Step 7: Error Estimates (for 1D data only)

For or 1D reactivity data, since there are replicates for each modifier profile, we would recommend checking consistency of those first. The first 8 lanes after 2 nomod are DMS, and we can plot those 4 (-) ligand lanes together with:

plot(normalized_reactivity(:, 3:6))

HiTRACE offers the function average_data_filter_outliers(), which takes traces and initial error estimates; figures out outlier points and even outlier traces; and then returns reasonable final values and error estimates:

[d_DMS_minus, da_DMS_minus, flags] = average_data_filter_outliers( ...
    normalized_reactivity(:, 3:6), normalized_error(:, 3:6), [], seqpos_out, sequence, offset); 

This step only concerns error estimates across replicates. If your experiment only involves one lane for each condition, you do not need to run this command. And use normalized_error directly instead.

We can see the first 2 (blue & green) are in good agreement; so are the last 2 (red & magenta). But they do not agree with each other. In our experiment, 2 different modifier concentration were tried. And in this case, we think the first condition (e.g. DMS 1.0%) is better.
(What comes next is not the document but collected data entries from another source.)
(** On a descriptor that is not finished, has prepared models, and whose
    prepared models all have the same device, [finish] returns NO_ERROR,
    selects that device and changes nothing else but the finished flag. *)
Theorem finish_single_device b device :
  reachable b -> mFinished b = false ->
  preparedModels (mDesc b) <> [] -> device <> nullptr ->
  (forall pm, pm ∈ preparedModels (mDesc b) -> PreparedModel_getDevice pm = device) ->
  is_Some (mOperand b)
  /\ finish b
     = Some (ANEURALNETWORKS_NO_ERROR,
             mkMemoryBuilder _ (mDesc b) (mRoles b) (mOperand b) true device).
Proof.
  intros Hreach Hfin Hmodels Hdevice Hsame.
  destruct (reachable_consistent b Hreach) as (I1 & _ & _ & I4 & _).
  assert (Hroles : mRoles b <> ∅) by (apply I4; left; exact Hmodels).
  destruct (proj1 I1 Hroles) as [operand Hop].
  split; [eauto|].
  unfold finish, badState. rewrite Hfin.
  rewrite bool_decide_eq_false_2 by exact Hroles.
  rewrite Hop. cbn.
  unfold selectDeviceMemoryAllocator.
  destruct (preparedModels (mDesc b)) as [|pm0 rest]; [contradiction|].
  cbn. rewrite (Hsame pm0) by left.
  destruct (selectDeviceLoop_cases rest device Hdevice)
    as [[-> _]|[_ (pm & Hin & Hdev)]].
  - destruct (N.eqb_spec device nullptr) as [|_]; [contradiction|]. reflexivity.
  - exfalso. apply Hdev, Hsame. right. exact Hin.
Qed.

(** [finish] trips its check, where every prepared model has a device,
    exactly on a descriptor that is not finished and has a role but no
    prepared model: a role for which the compilation named no step. *)
Theorem finish_aborts_iff b :
  reachable b ->
  (forall pm, pm ∈ preparedModels (mDesc b) -> PreparedModel_getDevice pm <> nullptr) ->
  (finish b = None
   <-> mFinished b = false /\ mRoles b <> ∅ /\ preparedModels (mDesc b) = []).
Proof.
  intros Hreach Hnn.
  destruct (reachable_consistent b Hreach) as (I1 & _).
  unfold finish, badState.
  destruct (mFinished b); [split; [discriminate | intros [? _]; discriminate]|].
  case_bool_decide as Hroles; [split; [discriminate | intros (_ & ? & _); contradiction]|].
  destruct (proj1 I1 Hroles) as [operand ->]. cbn.
  unfold selectDeviceMemoryAllocator.
  destruct (preparedModels (mDesc b)) as [|pm0 rest].
  - cbn. split; auto.
  - cbn. assert (Hd0 : PreparedModel_getDevice pm0 <> nullptr) by (apply Hnn; left).
    destruct (selectDeviceLoop_cases rest _ Hd0) as [[-> _]|[-> _]]; cbn.
    + destruct (N.eqb_spec (PreparedModel_getDevice pm0) nullptr) as [|_];
        [contradiction|].
      cbn. split; [discriminate | intros (_ & _ & ?); discriminate].
    + split; [discriminate | intros (_ & _ & ?); discriminate].
Qed.

End BuilderLifecycle.

(** ** What [allocate] returns *)

Section AllocationResult.
Context `{HalTypes} `{ValidatorBase} `{TypeManager} `{Platform} `{!DeviceDriver}.

Ltac allocate_goals :=
  repeat split;
  solve [ discriminate | reflexivity | assumption | contradiction | eauto 6
        | intros [? ?]; discriminate
        | intros ? ?; discriminate
        | intros ? [= <-]; eauto
        | intros; congruence
        | intros _ ? Hin; inversion Hin
        | intros _ ? Hin;
          apply elem_of_cons in Hin as [?|Hin]; [discriminate | inversion Hin] ].

Lemma allocate_cases b n memory calls :
  allocate b = Some (n, memory, calls) ->
  (n = ANEURALNETWORKS_NO_ERROR <-> is_Some memory)
  /\ (n = ANEURALNETWORKS_BAD_STATE <-> mFinished b = false)
  /\ (forall m, memory = Some m ->
       exists operand,
         mOperand b = Some operand
         /\ mValidator m
            = Some (newDeviceMemoryValidator (mRoles b) operand (dimensions (mDesc b)))
         /\ getSizeOfData (type operand) (dimensions (mDesc b)) <> 0)
  /\ (calls = []
      \/ calls = [CallDeviceAllocate (mAllocator b)]
      \/ (exists size, calls = [CallMemoryAshmemCreate size])
      \/ (exists size, calls = [CallDeviceAllocate (mAllocator b);
                                CallMemoryAshmemCreate size]))
  /\ (mAllocator b = nullptr -> forall device, CallDeviceAllocate device ∉ calls).
Proof.
  unfold allocate. intros Hcall.
  destruct (mFinished b) eqn:Hfin; cbn in Hcall;
    [|injection Hcall as <- <- <-; allocate_goals].
  destruct (mOperand b) as [operand|] eqn:Hop; [|discriminate]. cbn in Hcall.
  destruct (N.eqb_spec (getSizeOfData (type operand) (dimensions (mDesc b))) 0)
    as [Hzero|Hsize]; [injection Hcall as <- <- <-; allocate_goals|].
  destruct (N.eqb_spec (mAllocator b) nullptr) as [Hnull|Hnonnull]; cbn in Hcall.
  - destruct (MemoryAshmem_create_cases
                (getSizeOfData (type operand) (dimensions (mDesc b))))
      as [(m & Hcreate)|Hcreate]; rewrite Hcreate in Hcall; cbn in Hcall;
      injection Hcall as <- <- <-; allocate_goals.
  - destruct (Device_allocate (mAllocator b) (mDesc b)) as [n0 memory0].
    case_bool_decide as Hn0; cbn in Hcall.
    + subst n0. destruct memory0 as [m|]; [|discriminate]. cbn in Hcall.
      injection Hcall as <- <- <-; allocate_goals.
    + destruct (MemoryAshmem_create_cases
                  (getSizeOfData (type operand) (dimensions (mDesc b))))
        as [(m & Hcreate)|Hcreate]; rewrite Hcreate in Hcall; cbn in Hcall;
        injection Hcall as <- <- <-; allocate_goals.
Qed.

(** Whenever [allocate] returns, it returns a memory exactly when it returns
    NO_ERROR, and BAD_STATE exactly on a descriptor that is not finished.
    The memory it returns carries a new device validator made of the roles,
    the operand and the dimensions of the descriptor.  It calls the device
    at most once and [MemoryAshmem::create] at most once, the device first,
    and no device at all when no allocator was selected. *)
Theorem allocate_result b n memory calls :
  allocate b = Some (n, memory, calls) ->
  (n = ANEURALNETWORKS_NO_ERROR <-> is_Some memory)
  /\ (n = ANEURALNETWORKS_BAD_STATE <-> mFinished b = false)
  /\ (forall m, memory = Some m ->
       exists operand,
         mOperand b = Some operand
         /\ mValidator m
            = Some (newDeviceMemoryValidator (mRoles b) operand (dimensions (mDesc b)))
         /\ getSizeOfData (type operand) (dimensions (mDesc b)) <> 0)
  /\ (calls = []
      \/ calls = [CallDeviceAllocate (mAllocator b)]
      \/ (exists size, calls = [CallMemoryAshmemCreate size])
      \/ (exists size, calls = [CallDeviceAllocate (mAllocator b);
                                CallMemoryAshmemCreate size]))
  /\ (mAllocator b = nullptr -> forall device, CallDeviceAllocate device ∉ calls).
Proof. apply allocate_cases. Qed.



End AllocationResult.

(** ** More on validators and copying *)

Section CopyEffects.
Context `{HalTypes} `{ValidatorBase} `{TypeManager} `{Platform} `{IBufferDriver}.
[d_DMS_minus, da_DMS_minus, flags] = average_data_filter_outliers( ...
    normalized_reactivity(:, 3:4), normalized_error(:, 3:4), [], seqpos_out, sequence, offset); 
[d_DMS_plus, da_DMS_plus, flags] = average_data_filter_outliers( ...
    normalized_reactivity(:, 7:8), normalized_error(:, 7:8), [], seqpos_out, sequence, offset); 

[d_CMCT_minus, da_CMCT_minus, flags] = average_data_filter_outliers( ...
    normalized_reactivity(:, 11:12), normalized_error(:, 11:12), [], seqpos_out, sequence, offset); 
[d_CMCT_plus, da_CMCT_plus, flags] = average_data_filter_outliers( ...
    normalized_reactivity(:, 15:16), normalized_error(:, 15:16), [], seqpos_out, sequence, offset); 

[d_SHAPE_minus, da_SHAPE_minus, flags] = average_data_filter_outliers( ...
    normalized_reactivity(:, 19:20), normalized_error(:, 19:20), [], seqpos_out, sequence, offset); 
[d_SHAPE_plus, da_SHAPE_plus, flags] = average_data_filter_outliers( ...
    normalized_reactivity(:, 23:24), normalized_error(:, 23:24), [], seqpos_out, sequence, offset); 

For simplicity, we created variables (e.g. d_DMS_minus) to hold individual reactivity values. We can now make a figure and evaluate the data (see Step #7).

Here are some checkpoints to go over:

• GAGUA Reference Loops Reactivity: the nubmer of reactive nucleotides should meet the expectation based on the modifier. Also, it tests whether the GAGUA pentaloop is formed properly.

The 1D example has good GAGUA pentaloops, see the SHAPE profile for 5 reactive nucleotides and protected stems flanking the GAGUA. If the profile looks different, it may be your flanking sequence interferes with proper folding by interacting with the region of interest.

• Attenuation: the reactivity profile should be corrected for it. A good indicator is to compare the GAGUA reference loops of both ends. They should be the same ‘height’ in the plot.

The 1D example here has attenuation issues. The CMCT profile is generally bad, while the DMS is still attenuation biased, and the SHAPE profile is better but not perfect.

• Negative Values: negative values are resulted from background subtraction where the nomod trace has higher value than modifier. This is usually a result of strong reverse transcriptase stops.

Trace back where the negative values are. If there is a strong nomod background, it might be excusable. It could be due to degradation, or RNA activity (e.g. self-cleavage). A consecutive region of negative numbers ‘flying-off’ is a red flag. Slightly negative values (< 0.1) are no need to worry.